Né à Mouy le 4-8-1848. Décédé en 1913. « Républicain de la veille"

Etudiant à Paris. Il s'engage en 70 ; est à Metz.
Rentré à Paris, externe à l'hôpital St Antoine, il va soigner un fédéré blessé (fils de sa nourrice) au fort d'Issy, le fait transporter à l'ambulance de l'Elysée-Montmartre. 
A partir de ce moment Baudon est à la tête de cette ambulance. Il demeurait rue Dauphine. Il se heurta un jour aux barricadiers fédérés du Pont-Neuf qui le conduisirent à l'hôtel de ville.  Là, Raoul Rigault, qui le connaissait, apposa le cachet de la Commune sur sa carte d'étudiant. 
Quelques jours après, place du Delta, Baudon recueillit des fédérés à son ambulance, dont Louise Michel (en 1905, les journaux locaux notent la présence de Baudon à ses obsèques). 

La barricade prise, le général Bréa interrogea Baudon 
« Que faites-vous là ? — Je soigne les blessés. » Et il présenta sa carte, que le général heureusement, ne retourna pas du côté du cachet de Raoul Rigault.
Baudon dirigea encore l'ambulance 2 mois durant. Il fut félicité par le maréchal Mac-Mahon...
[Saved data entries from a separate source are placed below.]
Lemma from_spi_cell_ok c :
  in_u 32 c ->
  from_spi_cell c = if c <=? 987 then Ok (mkIntId (32 + c)) else Err (SpiCellOffsetOutOfRange c).
Proof.
  intros [? ?]. unfold from_spi_cell, checked_add, SPI_INTID_MIN, SPI_INTID_MAX.
  change (2 ^ 32) with 4294967296 in *.
  destruct (Z.leb_spec c 987); inv_matches; bool_to_prop; lia.
Qed.

Lemma slot_from_index i :
  0 <= i < 32 ->
  Slots.from_index i = Ok (Slots.mkSlot i (0x0F000000 + i * 0x1000) (mkIntId (48 + i))).
Proof.
  intros Hi. unfold Slots.from_index, Slots.MMIO_SLOT_COUNT, wadd.
  destruct (Z.leb_spec 32 i); [lia|].
  rewrite (wrap_small 32) by (unfold in_u; lia).
  rewrite from_spi_cell_ok by (unfold in_u; lia).
  destruct (Z.leb_spec (16 + i) 987); [|lia]. cbn.
  unfold Slots.VIRTIO_MMIO_BASE, Slots.VIRTIO_MMIO_REGION_SIZE.
  rewrite (wrap_small 64 (i * _)) by (unfold in_u; lia).
  rewrite wrap_small by (unfold in_u; lia). do 2 f_equal; f_equal; lia.
Qed.

(** [n] allocations from slot [k] on hand out slots [k, k + 1, ..., k + n - 1]. *)
Lemma allocate_n_from n k :
  0 <= k -> k + Z.of_nat n <= 32 ->
  exists ss, Slots.allocate_n n (Slots.mkAlloc k)
             = (Slots.mkAlloc (k + Z.of_nat n), Ok ss) /\
    length ss = n /\
    forall j s, ss !! j = Some s -> Slots.from_index (k + Z.of_nat j) = Ok s.
Proof.
  revert k; induction n as [|n IH]; intros k Hk Hn.
  - exists []. rewrite Z.add_0_r. done.
  - destruct (IH (k + 1)) as (ss & Hss & Hlen & Hj); [lia..|].
    exists (Slots.mkSlot k (0x0F000000 + k * 0x1000) (mkIntId (48 + k)) :: ss).
    cbn [Slots.allocate_n]. unfold st_bind, Slots.allocate; cbn [Slots.sa_next].
    rewrite slot_from_index by lia. unfold wadd. rewrite wrap_small by (unfold in_u; lia).
    rewrite Hss. split; [unfold st_ret; f_equal; f_equal; lia|]. split; [cbn; lia|].
    intros [|j] s Hs; cbn in Hs; simplify_eq.
    + rewrite Z.add_0_r. apply slot_from_index; lia.
    + rewrite <- (Hj j s Hs). f_equal; lia.
Qed.

(** The slots of a fully populated allocator. *)
Definition all_slots : list Slots.Slot :=
  match snd (Slots.allocate_n 32 Slots.SlotAllocator_new) with Ok ss => ss | Err _ => [] end.

(** The guest-physical windows of a machine with [n] vCPUs whose host reports
    [sz] bytes per redistributor, in address order, as (base, size). *)
Definition windows (n sz : Z) : list (Z * Z) :=
  (GICD_BASE, GICD_RESERVED_SIZE) :: (GICR_BASE, n * sz) :: (PL011_BASE, PL011_SIZE) ::
  map (fun s => (Slots.sl_base s, Slots.VIRTIO_MMIO_REGION_SIZE)) all_slots ++
  [(DRAM_BASE, DRAM_MAX_END - DRAM_BASE)].

Definition below (a b : Z * Z) : Prop := fst a + snd a <= fst b.

Fixpoint all_belowb (a : Z * Z) (l : list (Z * Z)) : bool :=
  match l with [] => true | b :: l => (fst a + snd a <=? fst b) && all_belowb a l end.

Fixpoint orderedb (l : list (Z * Z)) : bool :=
  match l with [] => true | a :: l => all_belowb a l && orderedb l end.

Lemma all_belowb_spec a l : all_belowb a l = true <-> Forall (below a) l.
Proof.
  induction l as [|b l IH]; cbn; [done|].
  rewrite Forall_cons_iff, andb_true_iff, IH, Z.leb_le. done.
Qed.

Lemma orderedb_spec l : orderedb l = true <-> ForallOrdPairs below l.
Proof.
  induction l as [|a l IH]; cbn; [by split; intros; [constructor|]|].
  rewrite andb_true_iff, all_belowb_spec, IH. split.
  - intros [? ?]. by constructor.
  - by inversion 1.
Qed.

Lemma orderedb_sound l : orderedb l = true -> ForallOrdPairs below l.
Proof. apply orderedb_spec. Qed.

(** The run-time layout check accepts a machine exactly when none of its
    guest-physical windows overlap: distributor, live redistributors, UART, the
    32 virtio-MMIO slots the allocator hands out, and DRAM. *)
Theorem overlap_check_exact n sz :
  in_u 32 n -> in_u 64 sz ->
  overlap_check n sz = LayoutOk <-> ForallOrdPairs below (windows n sz).
Proof.
  intros Hn Hs. rewrite overlap_check_ok by done. unfold windows.
  set (rest := (PL011_BASE, PL011_SIZE) :: _).
  assert (Hrest : ForallOrdPairs below rest) by (apply orderedb_sound; by vm_compute).
  assert (Hall : Forall (fun b => PL011_BASE <= fst b) rest).
  { subst rest. repeat constructor; by vm_compute. }
  split.
  - intros Hle. constructor; [|constructor; [|done]].
    + constructor; [by vm_compute|]. eapply Forall_impl; [exact Hall|].
      intros [b ?]; unfold below, GICD_BASE, GICD_RESERVED_SIZE, PL011_BASE; cbn; lia.
    + eapply Forall_impl; [exact Hall|].
      intros [b ?]; unfold below; cbn in *; lia.
  - intros Hord. inversion Hord as [|? ? _ Hord']; subst.
    inversion Hord' as [|? ? Hb _]; subst. inversion Hb; subst. done.
Qed.

Lemma overlap_check_exact_witness :
  ForallOrdPairs below (windows 32 GICR_REDISTRIBUTOR_SIZE_PER_VCPU).
Proof. apply overlap_check_exact; vm_compute; intuition discriminate. Defined.

(** The slot allocator hands out exactly 32 slots: the [n]-th allocation of
    a fresh allocator is slot [n], its 4 KiB window lies in the virtio-MMIO
    region and its interrupt is the SPI of device-tree cell [16 + n], so two
    slots never share an address or an interrupt; the 33rd allocation reports
    exhaustion and changes nothing. *)
Theorem slot_allocator_exact (n : nat) :
  match Slots.allocate_n n Slots.SlotAllocator_new with
  | (a, Ok ss) =>
      (n <= 32)%nat /\ Slots.allocated a = Z.of_nat n /\
      Slots.remaining a = 32 - Z.of_nat n /\
      forall i s, ss !! i = Some s ->
        (i < n)%nat /\
        Slots.sl_base s = VIRTIO_MMIO_BASE + 0x1000 * Z.of_nat i /\
        Slots.sl_base s + 0x1000 <= VIRTIO_MMIO_BASE + VIRTIO_MMIO_SIZE /\
        fdt_cell_type (Slots.sl_intid s) = FDT_CELL_TYPE_SPI /\
        fdt_cell_offset (Slots.sl_intid s) = 16 + Z.of_nat i
  | (a, Err e) =>
      (32 < n)%nat /\ e = Slots.Exhausted /\ a = Slots.mkAlloc 32
  end.
Proof.
  change Slots.SlotAllocator_new with (Slots.mkAlloc 0).
  destruct (decide (n <= 32)%nat) as [Hn|Hn].
  - destruct (allocate_n_from n 0) as (ss & -> & Hlen & Hj); [lia..|].
    split; [done|]. split; [cbn; lia|].
    split; [cbn; unfold Slots.MMIO_SLOT_COUNT; apply wrap_small; unfold in_u; lia|].
    intros i s Hs. pose proof (lookup_lt_Some _ _ _ Hs).
    specialize (Hj _ _ Hs). rewrite slot_from_index in Hj by lia. simplify_eq. cbn [Slots.sl_base Slots.sl_intid].
    unfold VIRTIO_MMIO_BASE, VIRTIO_MMIO_SIZE, fdt_cell_type, fdt_cell_offset, is_ppi,
      PPI_INTID_MAX, PPI_INTID_MIN, SPI_INTID_MIN; cbn [as_raw].
    destruct (Z.leb_spec (48 + (0 + Z.of_nat i)) 31); [lia|]. rewrite andb_false_r.
    rewrite wrap_small by (unfold in_u; lia). repeat split; lia.
  - assert (Herr : forall m, Slots.allocate_n (32 + S m) (Slots.mkAlloc 0)
              = (Slots.mkAlloc 32, Err Slots.Exhausted)) by reflexivity.
    replace n with (32 + S (n - 33))%nat by lia. rewrite Herr. split; [lia | done].
Qed.

(** Device-tree cells and raw INTIDs are inverse to each other. *)
Lemma intid_cell_roundtrip c i :
  in_u 32 c ->
  (from_spi_cell c = Ok i -> is_spi i = true /\ fdt_cell_type i = FDT_CELL_TYPE_SPI /\
                             fdt_cell_offset i = c) /\
  (from_ppi_cell c = Ok i -> is_ppi i = true /\ fdt_cell_type i = FDT_CELL_TYPE_PPI /\
                             fdt_cell_offset i = c).
Proof.
  intros Hc. split; intros H.
  - rewrite from_spi_cell_ok in H by done. case_match; [|done]. simplify_eq. bool_to_prop.
    destruct Hc. unfold is_spi, fdt_cell_type, fdt_cell_offset, is_ppi, PPI_INTID_MAX,
      PPI_INTID_MIN, SPI_INTID_MIN, SPI_INTID_MAX; cbn [as_raw].
    destruct (Z.leb_spec (32 + c) 31); [lia|]. rewrite andb_false_r.
    rewrite wrap_small by (unfold in_u; lia).
    rewrite (proj2 (Z.leb_le 32 _)), (proj2 (Z.leb_le _ 1019)) by lia. repeat split; lia.
  - unfold from_ppi_cell in H. case_match; [done|]. simplify_eq. bool_to_prop. destruct Hc.
    unfold fdt_cell_type, fdt_cell_offset, is_ppi, PPI_INTID_MAX, PPI_INTID_MIN, wadd; cbn [as_raw].
    rewrite !(wrap_small 32) by (unfold in_u; lia).
    rewrite (proj2 (Z.leb_le 16 _)), (proj2 (Z.leb_le _ 31)) by lia. cbn [andb].
    repeat split; lia.
Qed.

(** ** Syndrome decoder: correctness *)

(** Extracting the field of [n] bits at [a] from a number given as low part,
    field and high part. *)
Lemma field_eq x a n lo f hi :
  0 <= a -> 0 <= n -> x = lo + f * 2 ^ a + hi * 2 ^ (a + n) ->
  0 <= lo < 2 ^ a -> 0 <= f < 2 ^ n ->
  Z.land (Z.shiftr x a) (2 ^ n - 1) = f.
Proof.
  intros Ha Hn -> Hlo Hf.
  rewrite land_ones_wrap, Z.shiftr_div_pow2 by done. unfold wrap.
  pose proof (pow2_pos a Ha). rewrite Z.pow_add_r by done.
  replace (lo + f * 2 ^ a + hi * (2 ^ a * 2 ^ n)) with (lo + (f + hi * 2 ^ n) * 2 ^ a) by ring.
  rewrite Z.div_add, (Z.div_small lo), Z.add_0_l by lia.
  rewrite Z.mod_add by (apply Z.pow_nonzero; lia). by apply Z.mod_small.
Qed.

(** One-bit fields tested with [x & (1 << a) != 0]. *)
Lemma flag_eq x a lo (b : bool) hi :
  0 <= a -> x = lo + Z.b2z b * 2 ^ a + hi * 2 ^ (a + 1) -> 0 <= lo < 2 ^ a ->
  negb (Z.land x (Z.shiftl 1 a) =? 0) = b.
Proof.
  intros Ha Hx Hlo. rewrite Z.shiftl_1_l, land_pow2_testbit, negb_involutive by done.
  apply Z.b2z_inj. rewrite Z.testbit_spec' by done.
  pose proof (field_eq x a 1 lo (Z.b2z b) hi Ha ltac:(lia) Hx Hlo) as H.
  rewrite land_ones_wrap, Z.shiftr_div_pow2 in H by lia. unfold wrap in H.
  change (2 ^ 1) with 2 in H. apply H. destruct b; cbn; lia.
Qed.

(** The 25-bit ISS under the exception class and the IL bit. *)
Lemma iss_eq x iss hi : x = iss + hi * 2 ^ 25 -> 0 <= iss < 2 ^ 25 -> Z.land x 0x01FFFFFF = iss.
Proof.
  intros -> Hi. change 0x01FFFFFF with (2 ^ 25 - 1).
  rewrite land_ones_wrap by lia. unfold wrap. rewrite Z.mod_add by lia. by apply Z.mod_small.
Qed.

(** A data-abort ISS assembled from its architectural fields. *)
Definition data_abort_iss (isv : bool) (sas : Z) (sse : bool) (srt : Z) (sf ar : bool)
  (mid : Z) (wnr : bool) (low : Z) : Z :=
  Z.b2z isv * 2 ^ 24 + sas * 2 ^ 22 + Z.b2z sse * 2 ^ 21 + srt * 2 ^ 16 + Z.b2z sf * 2 ^ 15 +
  Z.b2z ar * 2 ^ 14 + mid * 2 ^ 7 + Z.b2z wnr * 2 ^ 6 + low.

(** A trapped MSR/MRS ISS assembled from its architectural fields. *)
Definition sysreg_iss (res op0 op2 op1 crn rt crm : Z) (read : bool) : Z :=
  res * 2 ^ 22 + op0 * 2 ^ 20 + op2 * 2 ^ 17 + op1 * 2 ^ 14 + crn * 2 ^ 10 + rt * 2 ^ 5 +
  crm * 2 ^ 1 + Z.b2z read.

(** ESR_EL2 from the upper word, the exception class, the IL bit and the ISS. *)
Definition esr_word (hi ec : Z) (il : bool) (iss : Z) : Z :=
  hi * 2 ^ 32 + ec * 2 ^ 26 + Z.b2z il * 2 ^ 25 + iss.

Lemma b2z_range b : 0 <= Z.b2z b <= 1.
Proof. destruct b; cbn; lia. Qed.

Lemma esr_word_ec hi ec il iss :
  0 <= ec < 2 ^ 6 -> 0 <= iss < 2 ^ 25 -> Z.land (Z.shiftr (esr_word hi ec il iss) 26) 0x3F = ec.
Proof.
  intros. change 0x3F with (2 ^ 6 - 1). pose proof (b2z_range il).
  apply (field_eq _ 26 6 (Z.b2z il * 2 ^ 25 + iss) ec hi); unfold esr_word; lia.
Qed.

Lemma esr_word_iss hi ec il iss :
  0 <= iss < 2 ^ 25 -> Z.land (esr_word hi ec il iss) 0x01FFFFFF = iss.
Proof.
  intros. apply (iss_eq _ iss (hi * 2 ^ 7 + ec * 2 + Z.b2z il)); unfold esr_word; lia.
Qed.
Installé médecin, en 1873, à Mouy (où son père et son grand-père avaient exercé la médecine) il fut conseiller municipal en 76, maire en 87, conseiller général en 83, député de 1897 à 1900.

Franc-maçon, libre-penseur ; une brochure beauvaisienne de 1902 lui reprochait de mêler ses votes à ceux des pires révolutionnaires : les Dejeante, les Basly, les Fournière et du « communard Allemane, un de ceux qui devant l'étranger mirent à feu et à sang la capitale.